Les femelles s'aventurent jusqu'à mille kilomètres du plateau continental Pacifique, privilégiant les fonds océaniques, jusqu'à -500 ou -600 m, pour se repaître de poissons et calamars.

Elles délaissent la zone de nourriture des mâles, située en bordure du plateau continental, et à bien plus faible profondeur, en moyenne -230 m. Une zone avec "une forte concentration de proies", selon l'étude, à base de poissons, céphalopodes et petits requins.

Un adulte mâle d'environ une tonne y gagnera ainsi la moitié de son poids pendant la campagne.

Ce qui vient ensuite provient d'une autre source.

Lemma node_requests_snoc {A} (node : string) (seen : list (request A))
    (req : request A) :
  node_requests node (seen ++ [req])
  = if bool_decide (node_id req = node) then node_requests node seen ++ [req]
    else node_requests node seen.
Proof.
  unfold node_requests. rewrite list.filter_app.
  case_bool_decide as Hnode.
  - by rewrite filter_cons_True by done.
  - rewrite filter_cons_False by done. apply app_nil_r.
Qed.

Lemma node_requests_absent {A} (node : string) (seen : list (request A)) :
  node ∉ node_id <$> seen -> node_requests node seen = [].
Proof.
  intros Hnot. unfold node_requests.
  induction seen as [|req seen IH]; [done|].
  rewrite filter_cons_False.
  - apply IH. intros Hin. apply Hnot. cbn. apply elem_of_cons. by right.
  - intros Heq. apply Hnot. cbn. apply elem_of_cons. by left.
Qed.

(** The update of one node's entry by a request of that node. *)
Lemma node_view_alter {A} (f : node_data -> node_data) (seen : list (request A))
    (req : request A) (lat : num) :
  latency_of req = Some lat ->
  (forall v, nd_units (f v) = nd_units v + num_units req /\
             nd_latencies (f v) = nd_latencies v ++ [lat]) ->
  forall (data : list (string * node_data)) (ks : list string),
    NoDup ks ->
    node_view data
    = (fun node => (node, (node_units node seen, node_latencies node seen)))
        <$> ks ->
    node_view (alist_alter f (node_id req) data)
    = (fun node => (node, (node_units node (seen ++ [req]),
                           node_latencies node (seen ++ [req])))) <$> ks.
Proof.
  intros Hlat Hf.
  assert (Hother : forall k, k ≠ node_id req ->
    node_units k (seen ++ [req]) = node_units k seen /\
    node_latencies k (seen ++ [req]) = node_latencies k seen).
  { intros k Hk. unfold node_units, node_latencies.
    rewrite node_requests_snoc, bool_decide_eq_false_2; [done|].
    intros Heq. by apply Hk. }
  assert (Hsame :
    node_units (node_id req) (seen ++ [req])
      = node_units (node_id req) seen + num_units req /\
    node_latencies (node_id req) (seen ++ [req])
      = node_latencies (node_id req) seen ++ [lat]).
  { unfold node_units, node_latencies.
    rewrite node_requests_snoc, bool_decide_eq_true_2 by done.
    rewrite requested_units_app, omap_app. cbn. rewrite Hlat. cbn.
    split; [lia|done]. }
  induction data as [|[k v] data IH]; intros ks Hnodup Hview.
  - destruct ks; [done|discriminate Hview].
  - destruct ks as [|k0 ks]; [discriminate Hview|].
    rewrite node_view_cons, fmap_cons in Hview.
    injection Hview as -> Hunits Hlats Hrest.
    apply list.NoDup_cons in Hnodup as [Hk0 Hnodup].
    cbn [alist_alter]. rewrite fmap_cons. case_bool_decide as Hk.
    + subst k0. rewrite node_view_cons.
      destruct (Hf v) as [-> ->]. destruct Hsame as [-> ->].
      rewrite Hunits, Hlats. f_equal.
      rewrite Hrest. apply Forall_fmap_ext, list.Forall_forall. intros k Hin.
      destruct (Hother k) as [-> ->]; [|done].
      intros ->. done.
    + rewrite node_view_cons.
      destruct (Hother k0) as [-> ->]; [done|].
      rewrite Hunits, Hlats. f_equal. by apply IH.
Qed.

Lemma take_fidelities_view (n : nat) (fvl : list num) (node : string) :
  forall st : acc,
    let st' := take_fidelities n fvl node st in
    latencies st' = latencies st /\
    unit_latencies st' = unit_latencies st /\
    scaled_latencies st' = scaled_latencies st /\
    total_units st' = total_units st /\
    node_view (per_node_data st') = node_view (per_node_data st).
Proof.
  induction n as [|n IH]; intros st; cbn [take_fidelities]; [done|].
  destruct (fvl !! fid_idx st) as [fid|]; [|apply IH].
  cbv zeta in IH |- *.
  destruct (IH
    {| latencies := latencies st;
       unit_latencies := unit_latencies st;
       scaled_latencies := scaled_latencies st;
       per_node_data :=
         alist_alter (fun d =>
           {| nd_units := nd_units d;
              nd_latencies := nd_latencies d;
              nd_fidelities := nd_fidelities d ++ [fid];
              nd_first_request_time := nd_first_request_time d;
              nd_last_completion_time := nd_last_completion_time d |})
           node (per_node_data st);
       fidelities := fidelities st ++ [fid];
       total_units := total_units st;
       fid_idx := S (fid_idx st) |})
    as (-> & -> & -> & -> & ->).
  cbn. split_and!; try done. by apply node_view_unchanged.
Qed.
(** [sameStore w w']: the cache is as it was. *)
Definition sameStore (w w' : world) : Prop := messageStore w' = messageStore w.

(** [nodupKept w w']: if no identifier occurred twice, none does now. *)
Definition nodupKept (w w' : world) : Prop :=
  NoDup (JsMap.keys (messageStore w)) -> NoDup (JsMap.keys (messageStore w')).

(** The entry [messageStore_put] writes. *)
Definition entryAt (mek : WebMessage) (now : Z) : StoredMessage :=
  {| stored := mek; timestamp := now |}.

(** ** Delete recovery, as its callers see it *)

(** The identifier a deletion notice refers to (lines 220-222): the
    payload is a protocol message of type 0 whose key has an identifier. *)
Definition referencedId (mek : WebMessage) : option string :=
  match message mek with
  | Some msg =>
      match protocolMessage msg with
      | Some pm =>
          match protoType pm with
          | Some 0%Z =>
              match protoKey pm with
              | Some deletedMsgKey => msgId deletedMsgKey
              | None => None
              end
          | _ => None
          end
      | None => None
      end
  | None => None
  end.

(** The chat a recovered message is resent to (line 232). *)
Definition recoveryTarget (deletedMsgKey : MessageKey) (sm : StoredMessage) : string :=
  JsString.or_else (remoteJid deletedMsgKey)
    (JsString.or_else (keyField remoteJid (stored sm)) "Unknown").
Lemma add_events_emit (e : event) (t : list event) (w : World) :
  emit e (add_events t w) = add_events (t ++ [e]) w.
Proof. unfold emit, add_events. cbn. rewrite <- app_assoc. reflexivity. Qed.

Lemma emit_add_events (e : event) (w : World) : emit e w = add_events [e] w.
Proof. reflexivity. Qed.

(** With the chat up, the action [command] sends its command, whatever
    the operator flag is. *)
Lemma executeAction_sends (C : Collab) (fuel : nat) (username cmd : jstring) (w : World) :
  (forall w m, chat_throws C w m = false) ->
  cmd <> [] ->
  executeAction C (S fuel) username (command_action cmd) w =
  Ret true (add_events (command_sent cmd) w).
Proof.
  intros Hc Hn. destruct cmd as [|c cs]; [contradiction Hn; reflexivity|].
  eassert (E : executeAction C (S fuel) username (command_action (c :: cs)) =
               (log "[exec] executeAction:"
                    [JStr (lit "command"); JObj [(lit "command", JStr (c :: cs))]] ;;
                try_chat C (lit "Running command: " ++ c :: cs) ;;
                ok <- tryExecuteCommand C (c :: cs) ;;
                log "[exec] tryExecuteCommand returned" [JBool ok] ;;
                if ok then ret true else _)%M).
  { reflexivity. }
  rewrite E. unfold bind at 1. unfold log at 1. cbn [modify].
  unfold bind at 1. rewrite try_chat_returns, Hc.
  unfold bind at 1. unfold tryExecuteCommand.
  rewrite (gate_open C (ALLOW_COMMANDS C) (c :: cs))
    by (try reflexivity; unfold ALLOW_COMMANDS; rewrite flag_true; reflexivity).
  rewrite send_command_accepted by apply Hc.
  unfold bind at 1. unfold log at 1. cbn [modify]. cbv iota.
  unfold ret, emit, add_events, command_sent.
  cbn [position busy currentTask botIsOp running trace].
  rewrite <- !app_assoc. reflexivity.
Qed.
Lemma do_appends_spec uid cs w :
  wf w →
  ∃ w', do_appends uid cs w = (Ok tt, w') ∧ wf w'
        ∧ history w' uid = last_n 24 (history w uid ++ map appended cs)
        ∧ (∀ u, u ≠ uid → history w' u = history w u) ∧ same_io w w'.
Proof.
  revert w. induction cs as [|c cs IH]; intros w Hwf.
  - exists w. split_and!; [done|done| |done|by split].
    simpl. rewrite app_nil_r, last_n_all; [done|by apply history_length].
  - destruct (do_append_spec uid c w Hwf) as (w1 & E1 & Hwf1 & Hh1 & Ho1 & Hio1 & Hio1').
    destruct (IH w1 Hwf1) as (w2 & E2 & Hwf2 & Hh2 & Ho2 & Hio2 & Hio2').
    exists w2. split_and!; [|done| | |split; congruence].
    + simpl. by rewrite (bind_ok _ _ _ _ _ E1).
    + rewrite Hh2, Hh1, deque_push_last_n by by apply history_length.
      rewrite last_n_app_last_n. simpl. by rewrite <- app_assoc.
    + intros u Hne. by rewrite Ho2, Ho1.
Qed.

(** C1. From any state of the store, more than 24 appends to one user's
    history never fail and leave exactly the last 24 appended turns, oldest
    first. *)
Theorem history_keeps_last_24 (uid : Z) (cs : list append_call) (w : world) :
  wf w → (24 < length cs)%nat →
  ∃ w', do_appends uid cs w = (Ok tt, w')
        ∧ history w' uid = last_n 24 (map appended cs)
        ∧ length (history w' uid) = 24%nat.
Proof.
  intros Hwf Hlen.
  destruct (do_appends_spec uid cs w Hwf) as (w' & E & _ & Hh & _).
  exists w'. split; [done|].
  rewrite Hh, last_n_app_ge by (rewrite length_map; lia).
  split; [done|]. rewrite last_n_length, length_map. lia.
Qed.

Un gain jusqu'à six fois supérieur à celui des femelles, mais non sans conséquence sur son espérance de vie.

"Les mâles ont six fois plus de risque de mourir durant leurs quêtes alimentaires en mer que les femelles", selon les observations.

Même si la cause principale de mortalité reste à investiguer, la Pr Kienle fait "l'hypothèse que la prédation explique le taux de mortalité plus élevé des mâles, car ils se nourrissent dans des zones prisées par leurs prédateurs": le requin blanc et l'orque.

Ce qui réduit d'autant la population de mâles aptes à se reproduire. Sans changer grand chose au bout du compte, puisqu'un très petit nombre d'entre eux perpétue l'espèce, de toutes façons.